PROBLEM TO WORK ON — Below are some records. Print exactly the lines between the one holding "max_zone + size / ZONE_MAX_SIZE + 1" and the one holding "- f_equal. rewrite", inclusive, and nothing else.

Stored data:

(** ** A heap with an empty run *)

(** A heap of one zone, not yet populated, whose only chunk is a run of the
    sample run class with all its 8 cells free. *)
Definition empty_run_vol : sample_vol :=
  {| container := []; active_runs := []; ledger := []; unaccounted := [];
     out_of_memory := false; free_cells := 8 |}.

Definition empty_run_heap : @palloc_heap sample_externals :=
  sample_heap run_zone empty_run_vol 1 0.

(** ** A sample constructor of buckets *)

(** A run class of id 2, which has no bucket in [sample_zset]. *)
Definition sample_run_class_2 : alloc_class :=
  {| ac_id := 2; ac_type := CLASS_RUN; ac_header_type := 2; ac_unit_size := 128;
     rdsc := {| rdsc_flags := 0; rdsc_unit_size := 128; rdsc_size_idx := 1;
                rdsc_alignment := 0; rdsc_nallocs := 4 |} |}.

(** The bucket of a class takes the id of the class. *)
Definition sample_bucket_locked_new (c : alloc_class)
  : @M sample_externals (option bucket) :=
  mret (Some {| bucket_id := ac_id c; aclass := c |}).

(** ** A heap with two recyclers *)

(** The heap of [run_zone] with a recycler for the class 1 and one for the
    class 2. *)
Definition two_recycler_heap : @palloc_heap sample_externals :=
  {| layout := 4096; mem := sample_mem run_zone;
     rt := @Build_heap_rt sample_externals tt
             {| zset_id := 0; default_bucket := sample_default_bucket;
                buckets := {[ 1 := sample_run_bucket ]};
                recyclers := {[ 1 := 1008; 2 := 1004 ]} |}
             1024 1 1;
     sizep := 1024 + 786432 + 10 * 262144;
     vol := sample_vol0; calls := [] |}.

(** ** A zone with a chunk of no size *)

(** A zone of one chunk whose only chunk header is USED with a [size_idx]
    of 0, in a heap of one zone that is not consumed yet. *)
Definition zero_used_zone : zone := sample_zone 1 [(0, used_hdr 0)].

Definition zero_used_heap : @palloc_heap sample_externals :=
  sample_heap zero_used_zone sample_vol0 1 0.
(** * Properties *)

Section HeapMaxZone.
Context `{HeapLayout}.
Hypothesis min_pos : 0 < ZONE_MIN_SIZE.
Hypothesis min_le_max : ZONE_MIN_SIZE <= ZONE_MAX_SIZE.

Lemma wrap32_small x : 0 <= x < 2 ^ 32 -> wrap32 x = x.
Proof. intros ?. unfold wrap32. apply Z.mod_small. lia. Qed.

Lemma wrap64_small x : 0 <= x < 2 ^ 64 -> wrap64 x = x.
Proof. intros ?. unfold wrap64. apply Z.mod_small. lia. Qed.

Lemma heap_max_zone_loop_count size :
  0 <= size ->
  forall max_zone,
  0 <= max_zone ->
  max_zone + size / ZONE_MAX_SIZE + 1 < 2 ^ 32 ->
  heap_max_zone_loop size max_zone =
  Some (max_zone + size / ZONE_MAX_SIZE +
        (if ZONE_MIN_SIZE <=? size mod ZONE_MAX_SIZE then 1 else 0)).
Proof.
  intros Hsize. generalize Hsize. pattern size.
  apply Z_lt_induction; [|exact Hsize].
  clear size Hsize. intros size IH Hsize max_zone Hmz Hfit.
  rewrite heap_max_zone_loop_equation_1.
  destruct (Z_ge_lt_dec size ZONE_MIN_SIZE) as [Hge|Hlt]; simpl.
  - assert (Hstep : heap_max_zone_step size = Z.min size ZONE_MAX_SIZE).
    { unfold heap_max_zone_step. destruct (Z.leb_spec size ZONE_MAX_SIZE); lia. }
    destruct (Z_lt_le_dec 0 (heap_max_zone_step size)) as [Hpos|]; [simpl|lia].
    rewrite Hstep.
    pose proof (Z.div_pos size ZONE_MAX_SIZE).
    rewrite wrap32_small by lia.
    destruct (Z_le_gt_dec size ZONE_MAX_SIZE) as [Hle|Hgt].
    + rewrite Z.min_l, Z.sub_diag by lia.
      rewrite heap_max_zone_loop_equation_1.
      destruct (Z_ge_lt_dec 0 ZONE_MIN_SIZE); [lia|simpl].
      f_equal.
      destruct (Z.eq_dec size ZONE_MAX_SIZE) as [->|Hne].
      * rewrite Z.div_same, Z.mod_same by lia.
        destruct (Z.leb_spec ZONE_MIN_SIZE 0); lia.
      * rewrite Z.div_small, Z.mod_small by lia.
        destruct (Z.leb_spec ZONE_MIN_SIZE size); lia.
    + rewrite Z.min_r by lia.
      assert (Hdiv : size / ZONE_MAX_SIZE = (size - ZONE_MAX_SIZE) / ZONE_MAX_SIZE + 1).
      { replace size with ((size - ZONE_MAX_SIZE) + 1 * ZONE_MAX_SIZE) at 1 by lia.
        rewrite Z.div_add by lia. reflexivity. }
      assert (Hmod : size mod ZONE_MAX_SIZE = (size - ZONE_MAX_SIZE) mod ZONE_MAX_SIZE).
      { replace size with ((size - ZONE_MAX_SIZE) + 1 * ZONE_MAX_SIZE) at 1 by lia.
        rewrite Z.mod_add by lia. reflexivity. }
      pose proof (Z.div_pos (size - ZONE_MAX_SIZE) ZONE_MAX_SIZE).
      rewrite IH by lia.
      rewrite Hdiv, Hmod. f_equal. lia.
  - f_equal. rewrite Z.div_small, Z.mod_small by lia.
    destruct (Z.leb_spec ZONE_MIN_SIZE size); lia.
Qed.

SOLUTION TO THIS TASK —
  max_zone + size / ZONE_MAX_SIZE + 1 < 2 ^ 32 ->
  heap_max_zone_loop size max_zone =
  Some (max_zone + size / ZONE_MAX_SIZE +
        (if ZONE_MIN_SIZE <=? size mod ZONE_MAX_SIZE then 1 else 0)).
Proof.
  intros Hsize. generalize Hsize. pattern size.
  apply Z_lt_induction; [|exact Hsize].
  clear size Hsize. intros size IH Hsize max_zone Hmz Hfit.
  rewrite heap_max_zone_loop_equation_1.
  destruct (Z_ge_lt_dec size ZONE_MIN_SIZE) as [Hge|Hlt]; simpl.
  - assert (Hstep : heap_max_zone_step size = Z.min size ZONE_MAX_SIZE).
    { unfold heap_max_zone_step. destruct (Z.leb_spec size ZONE_MAX_SIZE); lia. }
    destruct (Z_lt_le_dec 0 (heap_max_zone_step size)) as [Hpos|]; [simpl|lia].
    rewrite Hstep.
    pose proof (Z.div_pos size ZONE_MAX_SIZE).
    rewrite wrap32_small by lia.
    destruct (Z_le_gt_dec size ZONE_MAX_SIZE) as [Hle|Hgt].
    + rewrite Z.min_l, Z.sub_diag by lia.
      rewrite heap_max_zone_loop_equation_1.
      destruct (Z_ge_lt_dec 0 ZONE_MIN_SIZE); [lia|simpl].
      f_equal.
      destruct (Z.eq_dec size ZONE_MAX_SIZE) as [->|Hne].
      * rewrite Z.div_same, Z.mod_same by lia.
        destruct (Z.leb_spec ZONE_MIN_SIZE 0); lia.
      * rewrite Z.div_small, Z.mod_small by lia.
        destruct (Z.leb_spec ZONE_MIN_SIZE size); lia.
    + rewrite Z.min_r by lia.
      assert (Hdiv : size / ZONE_MAX_SIZE = (size - ZONE_MAX_SIZE) / ZONE_MAX_SIZE + 1).
      { replace size with ((size - ZONE_MAX_SIZE) + 1 * ZONE_MAX_SIZE) at 1 by lia.
        rewrite Z.div_add by lia. reflexivity. }
      assert (Hmod : size mod ZONE_MAX_SIZE = (size - ZONE_MAX_SIZE) mod ZONE_MAX_SIZE).
      { replace size with ((size - ZONE_MAX_SIZE) + 1 * ZONE_MAX_SIZE) at 1 by lia.
        rewrite Z.mod_add by lia. reflexivity. }
      pose proof (Z.div_pos (size - ZONE_MAX_SIZE) ZONE_MAX_SIZE).
      rewrite IH by lia.
      rewrite Hdiv, Hmod. f_equal. lia.
  - f_equal. rewrite Z.div_small, Z.mod_small by lia.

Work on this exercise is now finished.